Die Dunkelheit von Charoset

Pessach-Seders waren immer etwas, das mein Vater scheinbar nur tolerierte, ein Spektakel, das er, etwas widerstrebend, vom anderen Ende des Tisches aus beobachtete. Seine bekannte Abneigung gegen die gesamte Liturgie und insbesondere gegen den Seders hatte für mich immer Sinn ergeben. Für jemanden, dessen prägendes Lebenserlebnis seine eigene Vertreibung aus Ägypten war, muss der Gedanke, ein verblüffend ähnliches antikes Debakel zu planen, zugegebenermaßen ein wenig reichhaltig erschienen sein, vor allem angesichts der Tatsache, dass eine seiner letzten Erinnerungen an das Leben in Alexandria der letzte Seder war Seine Familie lebte in der Wohnung seiner Großmutter. Die Zeit ist manchmal zu zyklisch und zu frustrierend ironisch für ihr eigenes Wohl.

Doch im Frühjahr 2013, kaum drei Monate nach dem Tod seiner Mutter, änderte der lebenslange Widerstand seine Meinung. Er wollte an diesen letzten Seder erinnern, um sein eigenes historisches Debakel und seine Erinnerungen an eine Familie zu würdigen, die nun ihre Matriarchin verloren hatte.
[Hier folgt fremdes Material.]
(* ===== verification/Dir.v ===== *)
(** * Directories and path names (kernel/fs.c: namecmp .. divesymlink)

    A directory is a hash table in a file: bucket [h] is the 256 bytes (16
    entries) at offset [256 * h], and two blocks at 113 KB are the overflow
    area.  A [name] is the [char *] the routine gets: the bytes from the
    pointer on, as far as they are known; a name without a NUL is one the
    caller did not terminate. *)
From S2P Require Import Prelude Str Bio Log Crash Machine Types Vm Codec Ld Balloc Inode.
Local Open Scope prog_scope.

Notation HASHRANGE := 443 (only parsing).
Notation MAXFSIZE := (119 * 1024) (only parsing).

Definition str_dot : bytes := [46; 0].
Definition str_dotdot : bytes := [46; 46; 0].

Definition namecmp (s t : bytes) : Z := strncmp s t DIRSIZ.

(** [None]: the loop runs past the known bytes. *)
Fixpoint BKDR_loop (str : bytes) (hash : Z) : option Z :=
  match str with
  | [] => None
  | c :: str => if c =? 0 then Some hash else BKDR_loop str (u32 (hash * 131 + c))
  end.
Definition BKDRHash (str : bytes) : option Z :=
  match BKDR_loop str 0 with
  | Some hash => Some (hash mod HASHRANGE + 16)
  | None => None
  end.

Definition cal_block_index (bn : Z) : M Z :=
  if bn <? 1 then panic "bn=0 should be given to . and .."
  else if bn <? 112 + 1 then Ret bn
  else panic "cal_block_index: out of range".

Definition check_log_full : M unit :=
  r <- P.if_log_full;
  if r =? 0 then P.end_op;; P.begin_op else Ret tt.

Definition check_free : M bool :=
  r <- P.if_log_full;
  Ret (r =? 1).

(** ** Growing a directory *)

Definition contiguous_block_allocation (ip : nat) (off : Z) : M Z :=
  i <- geti ip;
  let dev := i_dev i in
  let block_end_id := off / BSIZE in
  let first_block := i_size i / BSIZE + (if i_size i mod BSIZE =? 0 then 0 else 1) in
  if block_end_id <? first_block then Ret 0
  else
    let last_direct := Z.min block_end_id (NDIRECT - 1) in
    pfor (seqZ first_block (last_direct - first_block + 1)) (fun block_id =>
      a <- balloc dev;
      set_addr ip block_id a;;
      check_log_full);;
    if block_end_id <? NDIRECT then Ret (u32 (block_end_id - first_block + 1))
    else
      let block_id := Z.max first_block NDIRECT in
      block_addr <- addr_at ip NDIRECT;
      block_addr <- (if block_addr =? 0 then
                       a <- balloc dev;
                       set_addr ip NDIRECT a;;
                       check_log_full;;
                       Ret a
                     else Ret block_addr);
      pointer_buf <- P.bread dev block_addr;
      pfor (seqZ block_id (block_end_id - block_id + 1)) (fun block_id =>
        a <- balloc dev;
        d <- P.bdata pointer_buf;
        P.bset pointer_buf (st32 (4 * (block_id - NDIRECT)) a d);;
        full <- check_free;
        if full : bool then
          P.log_write pointer_buf;;
          P.brelse pointer_buf;;
          P.end_op;;
          P.begin_op;;
          P.bread dev block_addr;;
          Ret tt
        else Ret tt);;
      P.log_write pointer_buf;;
      P.brelse pointer_buf;;
      Ret (u32 (block_end_id - first_block + 1)).

Definition tree_expand (ip : nat) (size : Z) : M Z :=
  allocated_block_num <- contiguous_block_allocation ip size;
  i <- geti ip;
  let old_block_num := if i_size i <? 1 then 0 else u32 (i_size i - 1) / BSIZE in
  let inner_off := i_size i mod BSIZE in
  let right := if negb (allocated_block_num =? 0) then u32 (old_block_num * BSIZE + BSIZE) else u32 (size + 1) in
  if inner_off =? 0 then
    modi ip (i_set_size (u32 (size + 1)));;
    iupdate ip;;
    Ret size
  else
    addr <- bmap ip old_block_num;
    p_buf <- P.bread (i_dev i) addr;
    d <- P.bdata p_buf;
    P.bset p_buf (splice inner_off (zeros (u32 (right - i_size i))) d);;
    P.log_write p_buf;;
    P.brelse p_buf;;
    modi ip (i_set_size (u32 (size + 1)));;
    iupdate ip;;
    Ret size.

(** ** Searching *)

(** One pass over the entries [off .. next): [Some (poff, inum)] when
    tree_search returns from the loop. *)
Fixpoint ts_loop (fuel : nat) (dp : nat) (name : bytes) (add : bool) (off next : Z) : M (option (option Z * Z)) :=
  match fuel with
  | O => Ret None
  | S fuel =>
      if negb (off <? next) then Ret None
      else
        i <- geti dp;
        stop <- (if i_size i <=? off then
                   if add then tree_expand dp (next - 1);; Ret false else Ret true
                 else Ret false);
        if stop : bool then Ret (Some (None, 0))
        else
          '(r, d) <- readi dp KernDst off 16;
          if negb (r =? 16) then panic "tree_search"
          else
            let de := dec_dirent d in
            if negb add then
              if namecmp (de_name de) name =? 0 then Ret (Some (Some off, de_inum de))
              else ts_loop fuel dp name add (off + 16) next
            else if de_inum de =? 0 then Ret (Some (Some off, 0))
            else ts_loop fuel dp name add (off + 16) next
  end.

(** The offset stored through [poff], if any, and [de->inum]. *)
Definition tree_search (dp : nat) (name : bytes) (add : bool) : M (option Z * Z) :=
  match BKDRHash name with
  | None => WrongP "unterminated name"
  | Some hash_value =>
      let tree_node_off := u32 (hash_value * 16 * 16) in
      let tree_next_node_off := u32 ((hash_value + 1) * 16 * 16) in
      if MAXFSIZE <? tree_node_off then panic "off bigger than MAXFSSIZE"
      else
        r <- ts_loop 16 dp name add tree_node_off tree_next_node_off;
        match r with
        | Some res => Ret res
        | None =>
            r <- ts_loop 128 dp name add (113 * BSIZE) (115 * BSIZE);
            match r with
            | Some res => Ret res
            | None => Ret (None, 0)
            end
        end
  end.

(** The first two entries, for "." and "..". *)
Fixpoint lookup_linear (fuel : nat) (dp : nat) (name : bytes) (off limit : Z) : M (option (nat * Z)) :=
  match fuel with
  | O => WrongP "dirlookup: fuel"
  | S fuel =>
      if negb (off <? limit) then Ret None
      else
        '(r, d) <- readi dp KernDst off 16;
        if negb (r =? 16) then panic "dirlookup read"
        else
          let de := dec_dirent d in
          if negb (de_inum de =? 0) && (namecmp name (de_name de) =? 0) then
            i <- geti dp;
            ip <- iget (i_dev i) (de_inum de);
            Ret (Some (ip, off))
          else lookup_linear fuel dp name (off + 16) limit
  end.

(** The inode found and the offset of its entry. *)
Definition dirlookup (dp : nat) (name : bytes) : M (option (nat * Z)) :=
  i <- geti dp;
  if negb (i_type i =? T_DIR) then panic "dirlookup not DIR"
  else if negb (namecmp name str_dot =? 0) && negb (namecmp name str_dotdot =? 0) then
    '(poff, inum) <- tree_search dp name false;
    if negb (inum =? 0) then
      ip <- iget (i_dev i) inum;
      match poff with
      | Some off => Ret (Some (ip, off))
      | None => WrongP "offset not set"
      end
    else Ret None
  else lookup_linear 3 dp name 0 32.

Definition dirlookup_old (dp : nat) (name : bytes) : M (option (nat * Z)) :=
  i <- geti dp;
  if negb (i_type i =? T_DIR) then panic "dirlookup not DIR"
  else lookup_linear (S (Z.to_nat (i_size i / 16 + 1))) dp name 0 (i_size i).

Definition dirlink (dp : nat) (name : bytes) (inum : Z) : M Z :=
  found <- dirlookup dp name;
  match found with
  | Some (ip, _) => iput ip;; Ret (-1)
  | None =>
      '(poff, _) <- tree_search dp name true;
      let off := match poff with Some o => o | None => 0 end in
      let de := mkDe (u16 inum) (strncpy name DIRSIZ) in
      r <- writei dp (KernSrc (enc_dirent de)) off 16;
      if negb (r =? 16) then panic "dirlink" else Ret 0
  end.

(** One of the two halves of build_dir_tree. *)
Definition init_entry (dp : nat) (off : Z) (name : bytes) (inum : Z) : M unit :=
  '(r, _) <- readi dp KernDst off 16;
  if negb (r =? 16) then panic "dirinit read"
  else
    r <- writei dp (KernSrc (enc_dirent (mkDe (u16 inum) (strncpy name DIRSIZ)))) off 16;
    if negb (r =? 16) then panic "dirinit write" else Ret tt.

Definition build_dir_tree (dp : nat) (pinum : Z) : M unit :=
  modi dp (i_set_size 32);;
  iupdate dp;;
  i <- geti dp;
  init_entry dp 0 str_dot (i_inum i);;
  init_entry dp 16 str_dotdot pinum.

(** ** Paths *)

Fixpoint skip_slashes (path : bytes) : bytes :=
  match path with
  | c :: rest => if c =? 47 then skip_slashes rest else path
  | [] => []
  end.

(** The characters up to the next slash or NUL, and the rest. *)
Fixpoint take_elem (path : bytes) : bytes * bytes :=
  match path with
  | c :: rest =>
      if (c =? 47) || (c =? 0) then ([], path)
      else let '(e, r) := take_elem rest in (c :: e, r)
  | [] => ([], [])
  end.

(** [None] is the null pointer; the second component is what [name] holds. *)
Definition skipelem (path : bytes) : option (bytes * bytes) :=
  let path := skip_slashes path in
  if getb 0 path =? 0 then None
  else
    let '(e, rest) := take_elem path in
    let name := if DIRSIZ <=? zlen e then take (Z.to_nat DIRSIZ) e else e ++ [0] in
    Some (skip_slashes rest, name).

Fixpoint namex_loop (fuel : nat) (ip : nat) (path : bytes) (nameiparent : bool) (name : bytes)
  : M (option (nat * bytes)) :=
  match fuel with
  | O => WrongP "namex: fuel"
  | S fuel =>
      match skipelem path with
      | None => if nameiparent then iput ip;; Ret None else Ret (Some (ip, name))
      | Some (path, name) =>
          ilock (Some ip);;
          i <- geti ip;
          if negb (i_type i =? T_DIR) then iunlockput ip;; Ret None
          else if nameiparent && (getb 0 path =? 0) then
            iunlock (Some ip);;
            Ret (Some (ip, name))
          else
            next <- dirlookup ip name;
            match next with
            | None => iunlockput ip;; Ret None
            | Some (next, _) =>
                iunlockput ip;;
                namex_loop fuel next path nameiparent name
            end
      end
  end.

Definition namex (path : bytes) (nameiparent : bool) : M (option (nat * bytes)) :=
  ip <- (if getb 0 path =? 47 then iget ROOTDEV ROOTINO
         else
           p <- myproc;
           match p_cwd p with
           | Some cwd => idup cwd
           | None => WrongP "no current directory"
           end);
  namex_loop (S (length path)) ip path nameiparent [].

Definition namei (path : bytes) : M (option nat) :=
  r <- namex path false;
  Ret (match r with Some (ip, _) => Some ip | None => None end).

Definition nameiparent (path : bytes) : M (option (nat * bytes)) := namex path true.

(** A link's target must hold a NUL within the buffer. *)
Fixpoint divesymlink_loop (fuel : nat) (ip : nat) (deep : Z) : M (option nat) :=
  match fuel with
  | O => WrongP "divesymlink: fuel"
  | S fuel =>
      '(len, path) <- readi ip KernDst 0 MAXPATH;
      '(r, _) <- readi ip KernDst (u32 len) (MAXPATH + 1);
      if negb (r =? 0) then panic "divesymlink : short read"
      else
        iunlockput ip;;
        if 10 <? deep + 1 then Ret None
        else if negb (existsb (Z.eqb 0) path) then WrongP "unterminated path"
        else
          o <- namei path;
          match o with
          | None => Ret None
          | Some ip =>
              ilock (Some ip);;
              i <- geti ip;
              if i_type i =? T_SYMLINK then divesymlink_loop fuel ip (deep + 1)
              else Ret (Some ip)
          end
  end.
Definition divesymlink (isym : nat) : M (option nat) := divesymlink_loop 11 isym 0.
Da das Bruststück meiner Mutter bereits auf dem Weg war, fragte sich mein Vater, ob ich ihm bei der Zubereitung des Charoset seiner Großmutter helfen könnte, da mir in diesem Jahr die Beilagen zugefallen waren. Das einzige Problem war, dass er das Rezept nicht kannte. Das wäre ganz einfach, dachte ich, denn waren nicht alle Charoset gleich: eine sirupartige Mischung aus Äpfeln, Walnüssen und goldenen Rosinen?

Was ich nicht wusste war, dass das Charoset meiner Urgroßmutter überhaupt nichts mit der Apfelmischung zu tun hatte, die ich so gut kannte, sondern eine dunkelschwarze Paste war. Ich wusste auch nicht, dass ich versehentlich auf eines der reichhaltigsten und umstrittensten Themen der gesamten jüdischen Küche gestoßen war.

Der erste Versuch im Jahr 2013 verfehlte das Ziel spektakulär. Was ich in jenem Jahr für Pessach zubereitete, war keine Nachbildung eines alten Familiengerichts, das meinen Vater in seine Kindheit zurückversetzte, sondern eine schlecht geformte Masse pulverisierter Früchte in einem unappetitlichen Braunton, die es nicht einmal auf den Tisch schaffte . Dieser erste Misserfolg führte zu einer meiner längsten Feiertagstraditionen, bei denen ich versuchte, das Charoset meiner Urgroßmutter zu meistern, aber scheiterte – eine Tradition, die dieses Jahr endlich (erfolgreich) endete.

Fast so seltsam für mich wie der Gedanke, systematisch zu versuchen, das Rezept einer Frau zu reproduzieren, die ich nicht kannte, war die Vorstellung, dass Charoset etwas anderes sein könnte als das, was ich mein ganzes Leben lang gekannt hatte.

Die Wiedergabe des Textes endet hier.